== ASSIGNED TASK ==
When you find the line with "from_data MessageUpdateCompressed.t (body" among the records below, reproduce it and each line after it exactly, ending with the line with "by (rewrite !length_app; lia).".

== RAW DATA ==

(** X11: a compressed update is read from 84 bytes in network byte order:
    the id from bytes 0 to 7, the two peer blocks as the opaque bytes 8 to
    39 and 40 to 71, creator from bytes 72 to 75, expire from 76 to 79 and
    timeout from byte 80; the three pad bytes are consumed and change
    nothing in the record; fewer than 84 bytes are refused. *)
Theorem update_compressed_decode :
  get_cstruct_size MessageUpdateCompressed.t = Ok 84%nat
  /\ (forall body pad tail : bytes,
         List.length body = 81%nat -> List.length pad = 3%nat ->
         from_data MessageUpdateCompressed.t (body ++ pad ++ tail)
         = Ok ({| MessageUpdateCompressed.id :=
                    PyStruct.be_int (Py.slice body 0 8);
                  MessageUpdateCompressed.creator :=
                    PyStruct.be_int (Py.slice body 72 4);
                  MessageUpdateCompressed.dst := Py.slice body 40 32;
                  MessageUpdateCompressed.src := Py.slice body 8 32;
                  MessageUpdateCompressed.expire :=
                    PyStruct.be_int (Py.slice body 76 4);
                  MessageUpdateCompressed.timeout :=
                    PyStruct.be_int (Py.slice body 80 1) |},
               tail))
  /\ (forall short : bytes,
         (List.length short < 84)%nat ->
         from_data MessageUpdateCompressed.t short
         = Raise TruncatedInputError).
Proof.
  split; [reflexivity|]. split.
  - intros body pad tail Hbody Hpad.
    rewrite MessageUpdateCompressed_from_data_ok
      by (rewrite !length_app; lia).
    rewrite !slice_app_within by lia.
    replace (skipn 84 (body ++ pad ++ tail)) with tail; [reflexivity|].
    rewrite app_assoc.
    replace 84%nat with (List.length (body ++ pad))
      by (rewrite length_app; lia).
    now rewrite skipn_app_exact.
  - intros short Hshort.
    apply (from_data_truncated MessageUpdateCompressed.t
             (H := MessageUpdateCompressed.unpackable)
             _ _ _ MessageUpdateCompressed_format
             MessageUpdateCompressed_layout).
    cbn. exact Hshort.
Qed.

== COMPLETED TASK ==
         from_data MessageUpdateCompressed.t (body ++ pad ++ tail)
         = Ok ({| MessageUpdateCompressed.id :=
                    PyStruct.be_int (Py.slice body 0 8);
                  MessageUpdateCompressed.creator :=
                    PyStruct.be_int (Py.slice body 72 4);
                  MessageUpdateCompressed.dst := Py.slice body 40 32;
                  MessageUpdateCompressed.src := Py.slice body 8 32;
                  MessageUpdateCompressed.expire :=
                    PyStruct.be_int (Py.slice body 76 4);
                  MessageUpdateCompressed.timeout :=
                    PyStruct.be_int (Py.slice body 80 1) |},
               tail))
  /\ (forall short : bytes,
         (List.length short < 84)%nat ->
         from_data MessageUpdateCompressed.t short
         = Raise TruncatedInputError).
Proof.
  split; [reflexivity|]. split.
  - intros body pad tail Hbody Hpad.
    rewrite MessageUpdateCompressed_from_data_ok
      by (rewrite !length_app; lia).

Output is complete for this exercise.